Route information
- Length: 80 km (50 mi)

Major junctions
- West end: R36 near Ohrigstad
- R532 in Graskop R535 near Graskop
- East end: R40 in Bushbuckridge

Location
- Country: South Africa

Highway system
- Numbered routes of South Africa;
| ← R532 |  | → R534 |

= R533 (South Africa) =

Regional route in South Africa

The R533 is a Regional Route in South Africa that connects Ohrigstad with Bushbuckridge via Graskop.

==Route==
The R533's western terminus is a junction with the R36 (Verraaiersnek Pass) in Limpopo, approximately 18 kilometres south of Ohrigstad.

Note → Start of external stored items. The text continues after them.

(* ===== verification/LedgerInvariant.v ===== *)
(** * The assignment invariant of the ledger

    [LedgerInv]: the four tables of an assignment agree.  An active lease is the
    current one of its Job, its attempt is unfinished and has the Job's status, and
    its Worker is busy with the Job; conversely a busy Worker, a Job in a leased
    status and an unfinished attempt each have an active lease; an attempt has one
    lease.  The lemmas say which row changes preserve it: an update that keeps the
    assignment columns, a claim, a step of the pipeline, a release. *)

From S2P Require Import Prelude Json JobStatus Ledger Evolution Session Wp.
From S2P Require Import LeaseService.

(** The statuses in which a Job is held by a Worker. *)
Definition leased (status : string) : Prop := status ∈ recoverable_statuses.

Lemma leased_value s : leased (value s) ↔ is_terminal s = false ∧ s ≠ QUEUED ∧ s ≠ RETRYING.
Proof.
  unfold leased. rewrite list_elem_of_In. split.
  - intros Hin. by destruct s; simpl in Hin;
      repeat first [contradiction | destruct Hin as [Hin|Hin]; [try discriminate Hin|]].
  - intros (Ht & Hq & Hr). by destruct s; try done; simpl; repeat (first [by left|right]).
Qed.

Lemma leased_of status : leased status → ∃ s, status = value s ∧ is_terminal s = false.
Proof.
  unfold leased, recoverable_statuses. rewrite list_elem_of_In. intros Hin.
  apply in_map_iff in Hin as (s & <- & Hin). apply filter_In in Hin as [_ Hin]. exists s.
  split; [done|]. by destruct s.
Qed.

Record assigned (W : gmap string Worker) (J : gmap string Job) (A : gmap string JobAttempt)
    (l : JobLease) (job : Job) (attempt : JobAttempt) (worker : Worker) : Prop := mkAssigned {
  as_job : J !! l_job_id l = Some job;
  as_attempt : A !! l_attempt_id l = Some attempt;
  as_worker : W !! l_worker_id l = Some worker;
  as_released : l_released_at l = None;
  as_current : j_current_attempt_id job = Some (l_attempt_id l);
  as_job_worker : j_worker_id job = Some (l_worker_id l);
  as_leased : leased (j_status job);
  as_attempt_job : a_job_id attempt = l_job_id l;
  as_attempt_worker : a_worker_id attempt = l_worker_id l;
  as_unfinished : a_finished_at attempt = None;
  as_status : a_status attempt = j_status job;
  as_busy : w_current_job_id worker = Some (l_job_id l) }.

Record LedgerInv (W : gmap string Worker) (J : gmap string Job) (A : gmap string JobAttempt)
    (L : gmap string JobLease) : Prop := mkLedgerInv {
  worker_ids : ∀ k w, W !! k = Some w → w_id w = k;
  job_ids : ∀ k j, J !! k = Some j → j_id j = k;
  attempt_ids : ∀ k a, A !! k = Some a → a_id a = k;
  lease_ids : ∀ k l, L !! k = Some l → l_id l = k;
  lease_attempt : ∀ k l, L !! k = Some l → is_Some (A !! l_attempt_id l);
  lease_unique : ∀ k1 l1 k2 l2, L !! k1 = Some l1 → L !! k2 = Some l2 →
    l_attempt_id l1 = l_attempt_id l2 → k1 = k2;
  lease_assigned : ∀ k l, L !! k = Some l → l_active l = true →
    ∃ job attempt worker, assigned W J A l job attempt worker;
  lease_closed : ∀ k l, L !! k = Some l → l_active l = false → is_Some (l_released_at l);
  worker_busy : ∀ k w j, W !! k = Some w → w_current_job_id w = Some j →
    ∃ kl l, L !! kl = Some l ∧ l_active l = true ∧ l_worker_id l = k;
  job_leased : ∀ k j, J !! k = Some j → leased (j_status j) →
    ∃ kl l, L !! kl = Some l ∧ l_active l = true ∧ l_job_id l = k;
  attempt_open : ∀ k a, A !! k = Some a → a_finished_at a = None →
    ∃ kl l, L !! kl = Some l ∧ l_active l = true ∧ l_attempt_id l = k }.

(** A sealed attempt has no telemetry at or above its watermarks. *)
Definition SealInv (A : gmap string JobAttempt) (logs : gmap (string * Z) JobLog)
    (ms : gmap (string * Z) Metric) : Prop :=
  ∀ k a, A !! k = Some a →
    (∀ n seq, a_telemetry_log_count a = Some n → is_Some (logs !! (k, seq)) → seq < n) ∧
    (∀ n seq, a_telemetry_metric_count a = Some n → is_Some (ms !! (k, seq)) → seq < n).

(** A token hash belongs to one Worker, and the columns of a rotation are set
    together. *)
Definition CredInv (W : gmap string Worker) : Prop :=
  (∀ k1 w1 k2 w2, W !! k1 = Some w1 → W !! k2 = Some w2 →
     w_token_hash w1 = w_token_hash w2 → k1 = k2) ∧
  (∀ k w, W !! k = Some w → rotation_fields_together w = true).

Definition Inv (d : DB) : Prop :=
  LedgerInv (workers d) (jobs d) (attempts d) (leases d) ∧
  SealInv (attempts d) (job_logs d) (metrics d) ∧ CredInv (workers d).

Section ledger.
  #[local] Set Default Proof Using "All".
  Context (W : gmap string Worker) (J : gmap string Job) (A : gmap string JobAttempt)
    (L : gmap string JobLease).
  Hypothesis HI : LedgerInv W J A L.

(** ** At most one active lease per Job and per Worker *)

Lemma active_same_job k1 l1 k2 l2 :
  L !! k1 = Some l1 → L !! k2 = Some l2 → l_active l1 = true → l_active l2 = true →
  l_job_id l1 = l_job_id l2 → k1 = k2.
Proof.
  intros H1 H2 Ha1 Ha2 Hj.
  destruct (lease_assigned _ _ _ _ HI _ _ H1 Ha1) as (j1 & a1 & w1 & [] ).
  destruct (lease_assigned _ _ _ _ HI _ _ H2 Ha2) as (j2 & a2 & w2 & [] ).
  apply (lease_unique _ _ _ _ HI _ _ _ _ H1 H2). congruence.
Qed.

Lemma active_same_worker k1 l1 k2 l2 :
  L !! k1 = Some l1 → L !! k2 = Some l2 → l_active l1 = true → l_active l2 = true →
  l_worker_id l1 = l_worker_id l2 → k1 = k2.
Proof.
  intros H1 H2 Ha1 Ha2 Hw. apply (active_same_job _ _ _ _ H1 H2 Ha1 Ha2).
  destruct (lease_assigned _ _ _ _ HI _ _ H1 Ha1) as (j1 & a1 & w1 & [] ).
  destruct (lease_assigned _ _ _ _ HI _ _ H2 Ha2) as (j2 & a2 & w2 & [] ). congruence.
Qed.

(** The lease of a busy Worker is the one of its Job. *)
Lemma busy_lease k w j : W !! k = Some w → w_current_job_id w = Some j →
  ∃ kl l, L !! kl = Some l ∧ l_active l = true ∧ l_worker_id l = k ∧ l_job_id l = j.
Proof.
  intros Hw Hj. destruct (worker_busy _ _ _ _ HI _ _ _ Hw Hj) as (kl & l & Hl & Ha & Hk).
  exists kl, l. split_and!; [done..|].
  destruct (lease_assigned _ _ _ _ HI _ _ Hl Ha) as (? & ? & ? & []). congruence.
Qed.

It head eastwards for 27 kilometres as the Robbers Pass, crossing into Mpumalanga, crossing the Ohrigstad River north of the Ohrigstad Dam, to reach Pilgrim's Rest, where it crosses the Blyde River. The R533 continues south-east for 10 kilometres to reach a junction with the R532. The R532 joins the R533 and they are one road eastwards for 5 kilometres into the town of Graskop before splitting at the Main Street junction in the town. The R532 heads south, then east, then north-east, for 38 kilometres as the Kowyn Pass, meeting the R535, to reach its end at an intersection with the R40 in Bushbuckridge.